THE PROBLEM: Output the data below in full, character for character.

·····

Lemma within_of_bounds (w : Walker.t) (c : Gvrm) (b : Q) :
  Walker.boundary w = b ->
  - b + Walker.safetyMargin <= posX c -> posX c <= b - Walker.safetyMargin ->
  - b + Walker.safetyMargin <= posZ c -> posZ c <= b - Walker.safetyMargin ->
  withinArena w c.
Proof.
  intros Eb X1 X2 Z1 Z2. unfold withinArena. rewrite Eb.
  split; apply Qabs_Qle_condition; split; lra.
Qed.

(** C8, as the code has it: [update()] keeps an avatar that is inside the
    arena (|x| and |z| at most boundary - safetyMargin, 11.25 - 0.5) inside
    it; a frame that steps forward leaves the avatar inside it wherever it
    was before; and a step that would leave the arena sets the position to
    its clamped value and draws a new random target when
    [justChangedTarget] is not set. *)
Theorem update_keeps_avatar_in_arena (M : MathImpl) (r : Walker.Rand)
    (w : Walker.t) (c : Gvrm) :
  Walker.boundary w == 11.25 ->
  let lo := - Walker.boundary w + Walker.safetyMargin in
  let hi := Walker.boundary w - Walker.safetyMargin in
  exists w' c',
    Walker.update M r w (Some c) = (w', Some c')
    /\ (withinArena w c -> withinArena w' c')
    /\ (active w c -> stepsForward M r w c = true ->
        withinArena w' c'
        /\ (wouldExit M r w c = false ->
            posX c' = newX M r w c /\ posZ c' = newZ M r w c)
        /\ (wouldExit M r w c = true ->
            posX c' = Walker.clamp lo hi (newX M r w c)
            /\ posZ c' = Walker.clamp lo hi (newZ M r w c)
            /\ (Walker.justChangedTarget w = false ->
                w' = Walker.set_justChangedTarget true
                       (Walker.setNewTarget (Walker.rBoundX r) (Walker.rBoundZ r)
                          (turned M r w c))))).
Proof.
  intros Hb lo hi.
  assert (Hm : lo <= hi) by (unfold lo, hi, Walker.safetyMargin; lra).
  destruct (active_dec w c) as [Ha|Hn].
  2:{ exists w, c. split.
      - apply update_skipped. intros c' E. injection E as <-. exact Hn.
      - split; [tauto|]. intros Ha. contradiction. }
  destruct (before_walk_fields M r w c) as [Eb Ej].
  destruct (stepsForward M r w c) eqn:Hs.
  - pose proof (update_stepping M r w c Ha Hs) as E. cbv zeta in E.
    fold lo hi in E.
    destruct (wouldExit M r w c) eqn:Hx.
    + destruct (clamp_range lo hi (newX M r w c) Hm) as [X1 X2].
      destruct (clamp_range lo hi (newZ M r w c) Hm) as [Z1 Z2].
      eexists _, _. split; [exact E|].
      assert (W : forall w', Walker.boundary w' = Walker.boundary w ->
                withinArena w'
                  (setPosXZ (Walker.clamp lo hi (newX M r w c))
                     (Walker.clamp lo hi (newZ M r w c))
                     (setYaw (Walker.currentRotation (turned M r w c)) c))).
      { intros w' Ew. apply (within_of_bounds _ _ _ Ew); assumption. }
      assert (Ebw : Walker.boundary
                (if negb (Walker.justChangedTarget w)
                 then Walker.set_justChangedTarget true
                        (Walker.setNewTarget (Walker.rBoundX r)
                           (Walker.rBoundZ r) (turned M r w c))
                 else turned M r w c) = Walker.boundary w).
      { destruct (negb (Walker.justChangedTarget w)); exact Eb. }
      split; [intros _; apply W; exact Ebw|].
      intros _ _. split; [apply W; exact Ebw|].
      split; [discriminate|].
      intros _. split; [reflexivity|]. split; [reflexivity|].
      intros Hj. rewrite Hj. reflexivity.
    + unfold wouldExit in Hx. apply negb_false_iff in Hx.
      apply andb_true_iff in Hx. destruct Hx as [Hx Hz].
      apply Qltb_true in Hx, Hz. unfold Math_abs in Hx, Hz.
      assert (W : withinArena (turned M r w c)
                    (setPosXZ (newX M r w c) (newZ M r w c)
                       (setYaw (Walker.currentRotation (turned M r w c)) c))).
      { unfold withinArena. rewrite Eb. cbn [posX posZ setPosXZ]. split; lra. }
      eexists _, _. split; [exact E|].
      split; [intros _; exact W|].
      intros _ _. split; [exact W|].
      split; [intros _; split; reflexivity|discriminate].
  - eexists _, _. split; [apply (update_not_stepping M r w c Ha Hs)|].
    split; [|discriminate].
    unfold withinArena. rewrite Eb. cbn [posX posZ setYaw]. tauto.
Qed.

·····

PROBLEM SOLUTION:
Lemma within_of_bounds (w : Walker.t) (c : Gvrm) (b : Q) :
  Walker.boundary w = b ->
  - b + Walker.safetyMargin <= posX c -> posX c <= b - Walker.safetyMargin ->
  - b + Walker.safetyMargin <= posZ c -> posZ c <= b - Walker.safetyMargin ->
  withinArena w c.
Proof.
  intros Eb X1 X2 Z1 Z2. unfold withinArena. rewrite Eb.
  split; apply Qabs_Qle_condition; split; lra.
Qed.

(** C8, as the code has it: [update()] keeps an avatar that is inside the
    arena (|x| and |z| at most boundary - safetyMargin, 11.25 - 0.5) inside
    it; a frame that steps forward leaves the avatar inside it wherever it
    was before; and a step that would leave the arena sets the position to
    its clamped value and draws a new random target when
    [justChangedTarget] is not set. *)
Theorem update_keeps_avatar_in_arena (M : MathImpl) (r : Walker.Rand)
    (w : Walker.t) (c : Gvrm) :
  Walker.boundary w == 11.25 ->
  let lo := - Walker.boundary w + Walker.safetyMargin in
  let hi := Walker.boundary w - Walker.safetyMargin in
  exists w' c',
    Walker.update M r w (Some c) = (w', Some c')
    /\ (withinArena w c -> withinArena w' c')
    /\ (active w c -> stepsForward M r w c = true ->
        withinArena w' c'
        /\ (wouldExit M r w c = false ->
            posX c' = newX M r w c /\ posZ c' = newZ M r w c)
        /\ (wouldExit M r w c = true ->
            posX c' = Walker.clamp lo hi (newX M r w c)
            /\ posZ c' = Walker.clamp lo hi (newZ M r w c)
            /\ (Walker.justChangedTarget w = false ->
                w' = Walker.set_justChangedTarget true
                       (Walker.setNewTarget (Walker.rBoundX r) (Walker.rBoundZ r)
                          (turned M r w c))))).
Proof.
  intros Hb lo hi.
  assert (Hm : lo <= hi) by (unfold lo, hi, Walker.safetyMargin; lra).
  destruct (active_dec w c) as [Ha|Hn].
  2:{ exists w, c. split.
      - apply update_skipped. intros c' E. injection E as <-. exact Hn.
      - split; [tauto|]. intros Ha. contradiction. }
  destruct (before_walk_fields M r w c) as [Eb Ej].
  destruct (stepsForward M r w c) eqn:Hs.
  - pose proof (update_stepping M r w c Ha Hs) as E. cbv zeta in E.
    fold lo hi in E.
    destruct (wouldExit M r w c) eqn:Hx.
    + destruct (clamp_range lo hi (newX M r w c) Hm) as [X1 X2].
      destruct (clamp_range lo hi (newZ M r w c) Hm) as [Z1 Z2].
      eexists _, _. split; [exact E|].
      assert (W : forall w', Walker.boundary w' = Walker.boundary w ->
                withinArena w'
                  (setPosXZ (Walker.clamp lo hi (newX M r w c))
                     (Walker.clamp lo hi (newZ M r w c))
                     (setYaw (Walker.currentRotation (turned M r w c)) c))).
      { intros w' Ew. apply (within_of_bounds _ _ _ Ew); assumption. }
      assert (Ebw : Walker.boundary
                (if negb (Walker.justChangedTarget w)
                 then Walker.set_justChangedTarget true
                        (Walker.setNewTarget (Walker.rBoundX r)
                           (Walker.rBoundZ r) (turned M r w c))
                 else turned M r w c) = Walker.boundary w).
      { destruct (negb (Walker.justChangedTarget w)); exact Eb. }
      split; [intros _; apply W; exact Ebw|].
      intros _ _. split; [apply W; exact Ebw|].
      split; [discriminate|].
      intros _. split; [reflexivity|]. split; [reflexivity|].
      intros Hj. rewrite Hj. reflexivity.
    + unfold wouldExit in Hx. apply negb_false_iff in Hx.
      apply andb_true_iff in Hx. destruct Hx as [Hx Hz].
      apply Qltb_true in Hx, Hz. unfold Math_abs in Hx, Hz.
      assert (W : withinArena (turned M r w c)
                    (setPosXZ (newX M r w c) (newZ M r w c)
                       (setYaw (Walker.currentRotation (turned M r w c)) c))).
      { unfold withinArena. rewrite Eb. cbn [posX posZ setPosXZ]. split; lra. }
      eexists _, _. split; [exact E|].
      split; [intros _; exact W|].
      intros _ _. split; [exact W|].
      split; [intros _; split; reflexivity|discriminate].
  - eexists _, _. split; [apply (update_not_stepping M r w c Ha Hs)|].
    split; [|discriminate].
    unfold withinArena. rewrite Eb. cbn [posX posZ setYaw]. tauto.
Qed.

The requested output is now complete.